• _Your objective_
Copy out every line holding the string "Inductive" from the records below.
++++ Extracted records
(* ===== verification/NullifierServer.v ===== *)
(** * The nullifier server and its client

    Models [demos/legacy-spendability/nullifier/spend-server/src/server.rs] (the
    synchronization with its backfill, the start of serving, the follow loop),
    [state.rs], [routes.rs] and [snapshot_io.rs] beside it,
    [nullifier/spend-client/src/lib.rs] (the client with its retry when the server's
    public parameters rotate, built with the [ipir] feature), and
    [detect_ironwood_network] of [shared/chain-ingest/src/client.rs].  Lightwalletd is
    the class [Lwd], with [LwdStart] for connecting and for the tree state; the PIR
    engine is [PirEngine] with its law [EngineRetrieval].  The listening socket and
    I/O errors while a snapshot is saved are not modelled.  The theorems: without a
    snapshot the table is filled back from the tip until it has enough nullifiers or
    reaches the first block, with one it resumes where the snapshot ended; and a
    client that asks a server for a nullifier is told exactly what the table the
    server now serves says, also when that table changed since it connected. *)

From Stdlib Require Import ZArith Lia.
From stdpp Require Import base numbers list strings gmap sorting.
From S2P Require Import Prelude EnhanceTypes RecordJournal CommitmentTree ChainFollow Witness WitnessServer NullifierTable SnapshotDir TreeSnapshot TableSnapshot.

Open Scope Z_scope.

(** ** Data *)

Definition BACKFILL_BATCH : Z := 50000.
Definition POOL : string := "ironwood".

Record SpendabilityMetadata := {
  md_earliest_height : Z; md_latest_height : Z; md_num_nullifiers : Z; md_num_buckets : Z;
  md_phase : ServerPhase; md_pool : string }.

Definition is_expected_pool (m : SpendabilityMetadata) : bool := bool_decide (md_pool m = POOL).

Inductive ClientError :=
| CE_Client (m : string)
| CE_MissingIronwoodTree (network : string) (height activation : Z).

Inductive SpendServerError :=
| SS_Ingest (e : ClientError)
| SS_HashTable (e : HashTableError)
| SS_PirSetup (m : string).

Record ServerConfig := { cf_target_size : Z; cf_confirmation_depth : Z; cf_snapshot_interval : Z }.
++++++++
• _Response for this exercise_
Inductive ClientError :=
Inductive SpendServerError :=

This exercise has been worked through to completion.